The more you disturb soil via tillage, the more CO2 (carbon dioxide) is released.
In addition, tillage is detrimental to fungi/bacteria ratios that are vital to carbon and nitrogen storage. Minnesota, US, research suggests carbon dioxide emissions related to tillage are proportional to the volume of soil disturbed.
These reflect some of the views of Minnesota retired United States Department of Agriculture, Agricultural Research Service, soil scientist Dr Don Reicosky when addressing the USA 2019 National No-Tillage Conference.
He stresses that a cloud of CO2 rises behind any tillage tool and that the invisible gas is indicative of soil organic matter loss, a loss that negatively affects soil fertility, water infiltration, soil biology and overall soil structure.
These views are consistent with Australian researchers who have studied tillage and cropping systems over the last 40 years.

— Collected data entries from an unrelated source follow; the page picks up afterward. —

(** C5, as amended: the fallback returns [True] and stores the rating and
    spread of the first entry exactly as a match of that entry does; the
    returned value and the stored attributes carry no mark of the fallback,
    whose only trace is the warning printed. *)
Theorem fallback_has_no_mark self1 self2 data ty worst rest r1 r2 :
  synthetic_ratings_data self1 = Some data ->
  synthetic_ratings_data self2 = Some data ->
  company_type self1 = Some ty ->
  company_type self2 = Some ty ->
  table_of data ty = worst :: rest ->
  interest_coverage_ratio self1 = Some r1 ->
  Forall (fun b => ~ within r1 b) (worst :: rest) ->
  interest_coverage_ratio self2 = Some r2 ->
  within r2 worst ->
  assign_synthetic_rating self1 =
    (Return true, set_rating worst self1, Some (OutsideNormalRange worst)) /\
  assign_synthetic_rating self2 =
    (Return true, set_rating worst self2, Some (RatingAssignment worst)) /\
  rating (set_rating worst self1) = rating (set_rating worst self2) /\
  spread (set_rating worst self1) = spread (set_rating worst self2).
Proof.
  intros Hd1 Hd2 Ht1 Ht2 Htab Hr1 Hout Hr2 Hin.
  rewrite (assign_unfold self1 data ty r1 Hd1 Ht1 Hr1).
  rewrite (assign_unfold self2 data ty r2 Hd2 Ht2 Hr2).
  rewrite Htab. apply first_band_none in Hout. rewrite Hout.
  rewrite (first_band_head r2 worst rest Hin). repeat split.
Qed.

(** *** Loaded tables and the fallback *)




End RatingSpec.

(** ** Cost of debt and coverage ratio *)

Module CostOfDebtSpec.
Import Py PyFacts CostOfDebt.

(** The value [calculate_cost_of_debt] returns on present inputs. *)
Lemma calculate_cost_of_debt_value self rf sp tax :
  risk_free_rate self = Some rf ->
  spread self = Some sp ->
  tax_rate self = Some tax ->
  calculate_cost_of_debt self =
    (Some ((rf + sp) * (1 - tax)), set_cost_of_debt ((rf + sp) * (1 - tax)) self).
Proof.
  intros Hrf Hsp Htax. unfold calculate_cost_of_debt. now rewrite Hrf, Hsp, Htax.
Qed.

Lemma calculate_cost_of_debt_missing self :
  risk_free_rate self = None \/ spread self = None \/ tax_rate self = None ->
  calculate_cost_of_debt self = (None, self).
Proof.
  unfold calculate_cost_of_debt.
  intros [Hm | [Hm | Hm]]; rewrite Hm;
    destruct (risk_free_rate self), (spread self), (tax_rate self); reflexivity.
Qed.

(** C7: on present inputs the method returns and stores exactly
    [(risk_free_rate + spread) * (1 - tax_rate)], whatever their range; it
    returns [None], leaving the object as it was, when one of the three is
    absent; and on inputs between 0 and 1 the value does not decrease when
    the risk-free rate or the spread grows, and does not increase when the
    tax rate grows. *)
Theorem cost_of_debt_formula :
  (forall self rf sp tax,
     risk_free_rate self = Some rf ->
     spread self = Some sp ->
     tax_rate self = Some tax ->
     fst (calculate_cost_of_debt self) = Some ((rf + sp) * (1 - tax)) /\
     cost_of_debt (snd (calculate_cost_of_debt self)) = Some ((rf + sp) * (1 - tax))) /\
  (forall self,
     risk_free_rate self = None \/ spread self = None \/ tax_rate self = None ->
     calculate_cost_of_debt self = (None, self)) /\
  (forall self1 self2 rf1 sp1 tax1 rf2 sp2 tax2,
     risk_free_rate self1 = Some rf1 -> spread self1 = Some sp1 ->
     tax_rate self1 = Some tax1 ->
     risk_free_rate self2 = Some rf2 -> spread self2 = Some sp2 ->
     tax_rate self2 = Some tax2 ->
     0 <= rf1 <= 1 -> 0 <= sp1 <= 1 -> 0 <= tax1 <= 1 ->
     0 <= rf2 <= 1 -> 0 <= sp2 <= 1 -> 0 <= tax2 <= 1 ->
     exists c1 c2,
       fst (calculate_cost_of_debt self1) = Some c1 /\
       fst (calculate_cost_of_debt self2) = Some c2 /\
       (rf1 <= rf2 -> sp1 == sp2 -> tax1 == tax2 -> c1 <= c2) /\
       (sp1 <= sp2 -> rf1 == rf2 -> tax1 == tax2 -> c1 <= c2) /\
       (tax1 <= tax2 -> rf1 == rf2 -> sp1 == sp2 -> c2 <= c1)).
Proof.
  split; [|split].
  - intros self rf sp tax Hrf Hsp Htax.
    now rewrite (calculate_cost_of_debt_value self rf sp tax Hrf Hsp Htax).
  - exact calculate_cost_of_debt_missing.
  - intros self1 self2 rf1 sp1 tax1 rf2 sp2 tax2 Hrf1 Hsp1 Htax1 Hrf2 Hsp2 Htax2
      Brf1 Bsp1 Btax1 Brf2 Bsp2 Btax2.
    rewrite (calculate_cost_of_debt_value self1 rf1 sp1 tax1 Hrf1 Hsp1 Htax1).
    rewrite (calculate_cost_of_debt_value self2 rf2 sp2 tax2 Hrf2 Hsp2 Htax2).
    eexists _, _. split; [reflexivity|]. split; [reflexivity|].
    split; [|split].
    + intros Hle Es Et. rewrite Es, Et. nra.
    + intros Hle Er Et. rewrite Er, Et. nra.
    + intros Hle Er Es. rewrite Er, Es. nra.
Qed.

(** C8: with the EBIT and the interest expenses answered in millions, the
    coverage ratio is [ebit / interest_expense] when the interest expense
    is positive, and the sentinel 20 (with the interest expense stored as
    0) when it is zero or negative; EBIT 1500 and interest 75 give, through
    the division, the value 20 of the sentinel. *)
Theorem coverage_ratio_formula `{Builtins} self ebit_line interest_line rest
    ebit_m interest_m :
  accept_float (strip ebit_line) = Some ebit_m ->
  accept_float (strip interest_line) = Some interest_m ->
  exists self',
    get_financial_inputs self (ebit_line :: interest_line :: rest) =
      (Return true, self', rest) /\
    ebit self' = Some (ebit_m * 1000000) /\
    (0 < interest_m * 1000000 ->
     interest_expense self' = Some (interest_m * 1000000) /\
     interest_coverage_ratio self' =
       Some (ebit_m * 1000000 / (interest_m * 1000000))) /\
    (interest_m * 1000000 <= 0 ->
     interest_expense self' = Some 0 /\ interest_coverage_ratio self' = Some 20) /\
    (ebit_m == 1500 -> interest_m == 75 ->
     exists r, interest_coverage_ratio self' = Some r /\ r == 20).
Proof.
  intros He Hi. unfold get_financial_inputs.
  rewrite (ask_taken _ _ _ _ He), (ask_taken _ _ _ _ Hi).
  destruct (leb (interest_m * 1000000) 0) eqn:E.
  - apply leb_le in E. eexists. split; [reflexivity|]. split; [reflexivity|].
    split; [|split].
    + intros Hpos. lra.
    + intros _. split; reflexivity.
    + intros _ E75. rewrite E75 in E. lra.
  - apply leb_gt in E. rewrite div_by_nonzero by lra.
    eexists. split; [reflexivity|]. split; [reflexivity|].
    split; [|split].
    + intros _. split; reflexivity.
    + intros Hle. lra.
    + intros E1500 E75. eexists. split; [reflexivity|].
      rewrite E1500, E75. reflexivity.
Qed.

End CostOfDebtSpec.

(** ** WACC and the market value of debt *)

Module WACCSpec.
Import Py PyFacts WACC.

(** *** [calculate_wacc] *)

Lemma calculate_wacc_missing self :
  cost_of_equity self = None \/ cost_of_debt self = None \/
  equity_value self = None \/ debt_value self = None ->
  calculate_wacc self = (Return None, self).
Proof.
  unfold calculate_wacc.
  intros [Hm | [Hm | [Hm | Hm]]]; rewrite Hm;
    destruct (cost_of_equity self), (cost_of_debt self), (equity_value self),
      (debt_value self); reflexivity.
Qed.

Lemma calculate_wacc_divides self ce cd ev dv :
  cost_of_equity self = Some ce ->
  cost_of_debt self = Some cd ->
  equity_value self = Some ev ->
  debt_value self = Some dv ->
  ~ ev + dv == 0 ->
  calculate_wacc self =
    (Return (Some (ce * (ev / (ev + dv)) + cd * (dv / (ev + dv)))),
     weighted ce cd ev dv self).
Proof.
  intros Hce Hcd Hev Hdv Hnz. unfold calculate_wacc.
  rewrite Hce, Hcd, Hev, Hdv. rewrite !div_by_nonzero by exact Hnz. reflexivity.
Qed.

Lemma calculate_wacc_zero_total self ce cd ev dv :
  cost_of_equity self = Some ce ->
  cost_of_debt self = Some cd ->
  equity_value self = Some ev ->
  debt_value self = Some dv ->
  ev + dv == 0 ->
  calculate_wacc self = (Raise ZeroDivisionError, set_total_value (ev + dv) self).
Proof.
  intros Hce Hcd Hev Hdv Hz. unfold calculate_wacc.
  rewrite Hce, Hcd, Hev, Hdv. now rewrite div_by_zero by exact Hz.
Qed.

(** C3, as amended: [calculate_wacc] returns [None], leaving the object as
    it was, when one of the four inputs is absent; when the total value is
    zero the division raises [ZeroDivisionError]; a negative total value is
    not rejected: the method divides by it and returns the weighted sum. *)
Theorem calculate_wacc_failures :
  (forall self,
     cost_of_equity self = None \/ cost_of_debt self = None \/
     equity_value self = None \/ debt_value self = None ->
     calculate_wacc self = (Return None, self)) /\
  (forall self ce cd ev dv,
     cost_of_equity self = Some ce -> cost_of_debt self = Some cd ->
     equity_value self = Some ev -> debt_value self = Some dv ->
     (ev + dv == 0 -> fst (calculate_wacc self) = Raise ZeroDivisionError) /\
     (ev + dv < 0 ->
      fst (calculate_wacc self) =
        Return (Some (ce * (ev / (ev + dv)) + cd * (dv / (ev + dv)))))).
Proof.
  split; [exact calculate_wacc_missing|].
  intros self ce cd ev dv Hce Hcd Hev Hdv. split.
  - intros Hz. now rewrite (calculate_wacc_zero_total self ce cd ev dv).
  - intros Hneg. rewrite (calculate_wacc_divides self ce cd ev dv); try assumption.
    + reflexivity.
    + lra.
Qed.

(** C9: for positive equity and debt values the method stores
    [weight_equity = equity_value / total] and
    [weight_debt = debt_value / total] with
    [total = equity_value + debt_value]; the weights add up to 1 (exactly,
    in exact arithmetic, hence within 1e-9), and the value returned and
    stored is [cost_of_equity * weight_equity + cost_of_debt * weight_debt]. *)
Theorem wacc_weights self ce cd ev dv :
  cost_of_equity self = Some ce ->
  cost_of_debt self = Some cd ->
  equity_value self = Some ev ->
  debt_value self = Some dv ->
  0 < ev -> 0 < dv ->
  exists self' we wd,
    calculate_wacc self = (Return (Some (ce * we + cd * wd)), self') /\
    total_value self' = Some (ev + dv) /\
    weight_equity self' = Some we /\ we = ev / (ev + dv) /\
    weight_debt self' = Some wd /\ wd = dv / (ev + dv) /\
    wacc self' = Some (ce * we + cd * wd) /\
    we + wd == 1 /\
    Qabs (we + wd - 1) <= 1 / 1000000000.
Proof.
  intros Hce Hcd Hev Hdv Pev Pdv.
  assert (Hnz : ~ ev + dv == 0) by lra.
  exists (weighted ce cd ev dv self), (ev / (ev + dv)), (dv / (ev + dv)).
  split; [now apply calculate_wacc_divides|].
  do 6 (split; [reflexivity|]).
  assert (Hsum : ev / (ev + dv) + dv / (ev + dv) == 1) by (field; exact Hnz).
  split; [exact Hsum|].
  rewrite Hsum. vm_compute. discriminate.
Qed.

(** *** [get_market_values] *)

Section MarketValue.
Context `{Builtins}.

(** The divisions go through when the discount factor is positive and the
    cost of debt is not zero. *)
Lemma market_value_of_debt_value interest cod book_debt maturity :
  -1 < cod -> ~ cod == 0 ->
  market_value_of_debt interest cod book_debt maturity =
    Return (present_value interest cod book_debt maturity).
Proof.
  intros Hbase Hnz. unfold market_value_of_debt, present_value.
  rewrite (div_by_nonzero 1 (1 + cod)) by lra. simpl.
  rewrite (div_by_nonzero _ cod) by exact Hnz. simpl.
  assert (Hpow : 0 < pow (1 + cod) maturity) by (apply pow_pos; lra).
  rewrite (div_by_nonzero _ (pow (1 + cod) maturity)) by lra. reflexivity.
Qed.

Lemma market_value_of_debt_zero_cost interest cod book_debt maturity :
  cod == 0 ->
  market_value_of_debt interest cod book_debt maturity = Raise ZeroDivisionError.
Proof.
  intros Hz. unfold market_value_of_debt.
  rewrite (div_by_nonzero 1 (1 + cod)) by lra. simpl.
  now rewrite (div_by_zero _ cod) by exact Hz.
Qed.

Lemma ask_ticker_found market_cap self line rest cap :
  strip line <> "" ->
  market_cap (upper (strip line)) = Some cap ->
  ask_ticker market_cap self (line :: rest) =
    (Return tt,
     set_market_value_equity cap (set_ticker (upper (strip line)) self), rest).
Proof.
  intros Hne Hcap. simpl. apply String.eqb_neq in Hne. now rewrite Hne, Hcap.
Qed.

Lemma ask_maturity_taken self line rest m :
  accept_float (strip line) = Some m -> 0 < m ->
  ask_maturity self (line :: rest) = (Return tt, set_debt_maturity m self, rest).
Proof.
  intros Hm Hpos. simpl. rewrite Hm. apply leb_gt in Hpos. now rewrite Hpos.
Qed.

Lemma ask_maturity_again self line rest m :
  accept_float (strip line) = Some m -> m <= 0 ->
  ask_maturity self (line :: rest) = ask_maturity (set_debt_maturity m self) rest.
Proof.
  intros Hm Hle. simpl. rewrite Hm. apply leb_le in Hle. now rewrite Hle.
Qed.

Lemma get_market_values_run market_cap self ticker_line debt_line maturity_line
    interest_line rest cap debt_m maturity interest_m cod :
  strip ticker_line <> "" ->
  market_cap (upper (strip ticker_line)) = Some cap ->
  accept_float (strip debt_line) = Some debt_m ->
  accept_float (strip maturity_line) = Some maturity ->
  0 < maturity ->
  accept_float (strip interest_line) = Some interest_m ->
  cost_of_debt self = Some cod ->
  get_market_values market_cap self
    (ticker_line :: debt_line :: maturity_line :: interest_line :: rest) =
  let self' :=
    set_interest_expense (interest_m * 1000000)
      (set_debt_maturity maturity
        (set_market_value_equity cap
          (set_ticker (upper (strip ticker_line)) self))) in
  match market_value_of_debt (interest_m * 1000000) cod (debt_m * 1000000)
          maturity with
  | Raise e => (Raise e, self', rest)
  | Return v => (Return true, set_market_values v self', rest)
  end.
Proof.
  intros Hne Hcap Hdebt Hmat Hpos Hint Hcod. unfold get_market_values.
  rewrite (ask_ticker_found _ _ _ _ _ Hne Hcap).
  rewrite (ask_taken _ _ _ _ Hdebt).
  rewrite (ask_maturity_taken _ _ _ _ Hmat Hpos).
  rewrite (ask_taken _ _ _ _ Hint). simpl. rewrite Hcod. reflexivity.
Qed.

Australian research has, for example, shown that no-till or zero-till combined with plant residue preservation, compared with cultivation farming, captures and stores more soil water, generally have higher yields, have more soil organic matter (including soil carbon), and dramatically reduces soil erosion.
Research Dr Reicosky and colleagues have been involved with compared five tillage practices against no-till, which included only a tractor pass through the plot to provide the same compaction that other cultivation treatments would experience.
The research found that a significant portion of CO2 loss came immediately after tillage and was proportional to the volume of soil disturbed.
Dr Reicosky stresses that intensive tillage with a deeply-engaged tillage tool is a double negative from a carbon footprint standpoint. More diesel exhaust entering the atmosphere and more CO2 from the burp of CO2 escaping from the soil explains this finding". Soil is lost not because we farm, it's lost because of how we farm" Don Reicosky stresses.
Dr Reicosky reports that long-term studies from the late nineteenth century to about 2000 in Illinois and Missouri show, regardless of cropping systems, land on research plots farmed continuously over more than a century have shown steady declines in soil organic matter (SOM). Tillage is the prime suspect in the carbon loss shown in these studies, along with similar findings at other USA land-grant universities. Significantly less carbon is lost in systems with the least tillage.
In a case for more pasture in a farming system Dr Reicosky notes that in addition to removing a third of available carbon at harvest to feed ourselves and our animals, we've also changed from growing perennial species that put 60-90 per cent of their biomass below ground to annual species that put only 15-20pc of their biomass below ground. We have less carbon being returned to the soil.
Don Reicosky says using an implement like a moldboard plough (common in the US) or disk harrow further exacerbates carbon loss by disturbing soil and the biological activity that enables carbon and nutrient cycling synergies.
Carbon and nitrogen storage depends upon the ratio of various fungi to bacteria in the soil, and the fungi are much more susceptible to tillage damage Dr Reicosky notes.
"If we want to store more carbon and nitrogen for subsequent crops, we must try to maximize this ratio," he said.
"Any type of tillage will damage the fragile hyphae filaments on soil fungi and that works against optimum ratios," he explains.
"Another soil ingredient that thrives in the presence of soil fungi, and by being left alone, is glomalin, a glue-like carbohydrate that helps bind soil particles together to form larger beneficial aggregates, which allow water and oxygen infiltration around roots."
US research shows no-till management allowed glomalin to more than double in three years of no soil disturbance, he explains. Where soil had not been disturbed for 15 years, glomalin content was four times as great.
"This tells me we have to do something to protect soil fungi, and right now the best thing we can do is reduce soil disturbance," Don Reicosky stresses.